L’obscure clarté de la société numérique

L’obscure clarté de la société numérique

Byung-Chul Han s’en prend, dans ce pamphlet, à la dimension autoritaire de l’idéologie de la transparence communément associée à Internet.

Temps de lecture : 4 min

En 2013, a paru Le Cercle, roman dystopique de Dave Eggers dans lequel une société totalitaire, dominée par un pseudo-Google hyperpuissant, reposait sur l’obsession de la transparence.
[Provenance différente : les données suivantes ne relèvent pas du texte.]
(** Scenario A: the registration succeeds and answers an address of 40 hex
    digits after [0x]. *)
Example scenario_registered :
  result registered
  = Some (mkResponse 201
      (Registered "User registered successfully"
         (User.mkPublic 1%N "a@x.com" "0x737a81888f969da4abb2b9c0c7ced5dc737a8188"
            "0x737a81888f969da4abb2b9c0c7ced5dc737a8188" "2024-01-01T00:00:00.037Z"))).
Proof. vm_compute. reflexivity. Qed.

Example scenario_loggedIn :
  result loggedIn
  = Some (mkResponse 200 (LoggedIn "Login successful" token (User.to_public account))).
Proof. vm_compute. reflexivity. Qed.

(** *** The signing calls of the scenario

    The account is registered and logged in, and the browser sends what
    videoApi.uploadMetadata sends: the token as a bearer, and the video URL,
    the title and the password. *)

(** C1, on the code.  The registration of the scenario stored the bundle of
    the account, and the expressions of the text of the signing flow,
    evaluated on the stored columns with the password of the registration,
    give the private key of the wallet back: the hex decoding of lines
    106-108, PBKDF2 and AES-GCM decryption of lines 111-141, and the
    TextDecoder of line 142.  No signing call evaluates them: the module is
    rejected at the second [const key], so whatever handler its text
    describes, the signing call of the scenario gets no answer from the
    function and no key is unwrapped. *)
Theorem wrapped_key_is_never_unwrapped
    (handler : Request UploadVideoMetadataRequest -> Prog Response) :
  option_map status (result registered) = Some 201
  /\ bundleDecodes account salt iv ciphertext
  /\ unwrapped Toy.platform (password clip) salt iv ciphertext
     = Some (JS.TextEncoder_encode (privateKey wallet))
  /\ JS.TextDecoder_decode (JS.TextEncoder_encode (privateKey wallet))
     = Some (privateKey wallet)
  /\ earlyError upload_video_metadata_declarations = Some (119%nat, "key")
  /\ respond Toy.platform (deployed upload_video_metadata_declarations handler)
       (signing clip) w2 = None.
Proof.
  split; [vm_compute; reflexivity |].
  split; [repeat split; vm_compute; reflexivity |].
  split; [vm_compute; reflexivity |].
  split; [apply TextDecoder_TextEncoder |].
  split; [reflexivity | apply upload_video_metadata_not_served].
Qed.


(** C3, on the code.  The signing call of the scenario under another password
    than the account's: AES-GCM decryption of the stored bundle under the key
    of that password fails, but the call is not answered 401 'Invalid
    password': the function is not served, and the call gets no answer from
    it. *)
Theorem wrong_password_is_not_answered
    (handler : Request UploadVideoMetadataRequest -> Prog Response) :
  result loggedIn
  = Some (mkResponse 200 (LoggedIn "Login successful" token (User.to_public account)))
  /\ bundleDecodes account salt iv ciphertext
  /\ unwrapped Toy.platform (password wrongPassword) salt iv ciphertext = None
  /\ respond Toy.platform (deployed upload_video_metadata_declarations handler)
       (signing wrongPassword) w2 = None.
Proof.
  split; [vm_compute; reflexivity |].
  split; [repeat split; vm_compute; reflexivity |].
  split; [vm_compute; reflexivity | apply upload_video_metadata_not_served].
Qed.

(** C6, on the code.  The signing call of the scenario once the walletAddress
    of the row has been overwritten: the bundle still unwraps to the private
    key, the wallet made of it has another address than the row, but the call
    is not answered 500 'Wallet address mismatch': the function is not served,
    and the call gets no answer from it. *)
Theorem address_mismatch_is_not_answered
    (handler : Request UploadVideoMetadataRequest -> Prog Response) :
  Db.selectUserById (Jwt.sub payload) (db w2corrupted) = DbOk corrupted
  /\ bundleDecodes corrupted salt iv ciphertext
  /\ unwrapped Toy.platform (password clip) salt iv ciphertext
     = Some (JS.TextEncoder_encode (privateKey wallet))
  /\ Wallet_new Toy.platform (privateKey wallet) = Some wallet
  /\ address wallet <> User.walletAddress corrupted
  /\ respond Toy.platform (deployed upload_video_metadata_declarations handler)
       (signing clip) w2corrupted = None.
Proof.
  split; [vm_compute; reflexivity |].
  split; [repeat split; vm_compute; reflexivity |].
  split; [vm_compute; reflexivity |].
  split; [vm_compute; reflexivity |].
  split; [vm_compute; discriminate | apply upload_video_metadata_not_served].
Qed.

(** C7, on the code.  The token of the scenario is the one login made: djwt's
    [create] under HS256 and the key imported from JWT_SECRET, with iat the
    reading of the clock and exp seven days later.  It is never verified: the
    function that would verify it is not served, so the signing call that
    presents the token gets no answer from it before the expiry, none eight
    days later in place of a 401, and none when a character has been added to
    the token. *)
Theorem issued_token_is_never_verified
    (handler : Request UploadVideoMetadataRequest -> Prog Response) :
  result loggedIn
  = Some (mkResponse 200 (LoggedIn "Login successful" token (User.to_public account)))
  /\ token = djwt_create Toy.platform (Jwt.mkHeader "HS256" "JWT") payload
               (JS.TextEncoder_encode (env w1 "JWT_SECRET"))
  /\ Jwt.iat payload = getNumericDate (clock w1 (clock_reads w1))
  /\ Jwt.exp payload = Jwt.iat payload + 7 * 24 * 60 * 60
  /\ respond Toy.platform (deployed upload_video_metadata_declarations handler)
       (signing clip) w2 = None
  /\ respond Toy.platform (deployed upload_video_metadata_declarations handler)
       (signing clip) w2expired = None
  /\ respond Toy.platform (deployed upload_video_metadata_declarations handler)
       (post (Some ("Bearer " ++ token ++ "x")) clip) w2 = None.
Proof.
  split; [vm_compute; reflexivity |].
  split; [reflexivity |].
  split; [vm_compute; reflexivity |].
  split; [vm_compute; reflexivity |].
  repeat split.
Qed.

(** C9, on the code.  The signing call of the scenario once the row of the
    account has been deleted: the subject of the token matches no row, but the
    call is not answered 404 'User not found': the function is not served, and
    the call gets no answer from it. *)
Theorem unknown_subject_is_not_answered
    (handler : Request UploadVideoMetadataRequest -> Prog Response) :
  result loggedIn
  = Some (mkResponse 200 (LoggedIn "Login successful" token (User.to_public account)))
  /\ Db.selectUserById (Jwt.sub payload) (db w2deleted) = DbErr NotSingleRow
  /\ respond Toy.platform (deployed upload_video_metadata_declarations handler)
       (signing clip) w2deleted = None.
Proof.
  split; [vm_compute; reflexivity |].
  split; [vm_compute; reflexivity | apply upload_video_metadata_not_served].
Qed.

(** C4, on the code. Two registrations of the same email served concurrently,
    each doing its lookup before either inserts: the first is answered 201,
    the second meets the UNIQUE constraint on its insert and is answered
    500 'Failed to create user account'.  Served one after the other, the
    second is answered 409. *)
Theorem concurrent_registration_is_500 :
  let request := register (post None registration) in
  (let '(first, second, w) := interleave Toy.platform [true; false] request request w0 in
   (option_map status first, second, map User.email (Db.users (db w))))
  = (Some 201, Some (errorResponse 500 "Failed to create user account"), ["a@x.com"])
  /\ result (run Toy.platform request w1)
     = Some (errorResponse 409 "User already exists with this email").
Proof. split; vm_compute; reflexivity. Qed.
La même année a vu paraître, en allemand, cet essai percutant du philosophe Byung-Chul Han traduit en français par Olivier Mannoni en 2017. Que le fait de diffuser une idéologie de la transparence soit le moyen sans doute le plus efficace pour mettre en place une surveillance massive n’est pas une idée nouvelle. 2013 est cependant l’année du « basculement » de l’imaginaire lié à Internet, selon Dominique Cardon(1) , le moment où l’on commence à le percevoir comme moyen de domination et non plus seulement comme outil d’émancipation. C’est l’année du cas Snowden, c’est-à-dire la période où le monde entier a pu comprendre que la numérisation et les données pouvaient aider à la création d’une société de contrôle global.

La transparence, au départ une idéologie positive, liée par exemple à la volonté de rendre visibles les comportements des politiques ou les transactions financières, commence alors à être mise en question. Là où Dave Eggers mettait en scène, de manière parfois maladroite, les traits totalitaires d’une société numérisée, Byung-Chul Han dénonce la dimension autoritaire d’une idéologie qui sous-tend nombre d’énoncés médiatiques et de politiques publiques. La critique de Byung-Chul Han est contextualisée dans un discours plus large, fait par l’auteur dans ses autres ouvrages. Il s’agit d’un questionnement de la société capitaliste actuelle. Parmi les concepts abordés par Byung-Chul Han, celui de la transparence est le plus précisément liée à la technique. L’idéologie de la démocratie directe – qui bénéficie du Web - défendue par les partis pirates en Scandinavie ou le Mouvement 5 étoiles en Italie en est une démonstration. Il faut se rappeler qu’en 1990 le philosophe Gianni Vattimo écrivait La Société transparente. Dans ce livre utopique il affirmait que la multiplication des points de vue sur la réalité – rendue possible grâce aux évolutions technologiques - allait nous permettre de nous émanciper du concept même de réalité (le fait d’avoir une multitude de chaînes télévisuelles, par exemple, et non seulement quelques chaînes gouvernementales)(2) . Nous aurions pu ainsi nous défaire d’un concept totalitaire de réel ; le réel imposé par le pouvoir. Depuis, Gianni Vattimo aussi semble avoir changé d’avis sur le potentiel émancipateur de la technique(3)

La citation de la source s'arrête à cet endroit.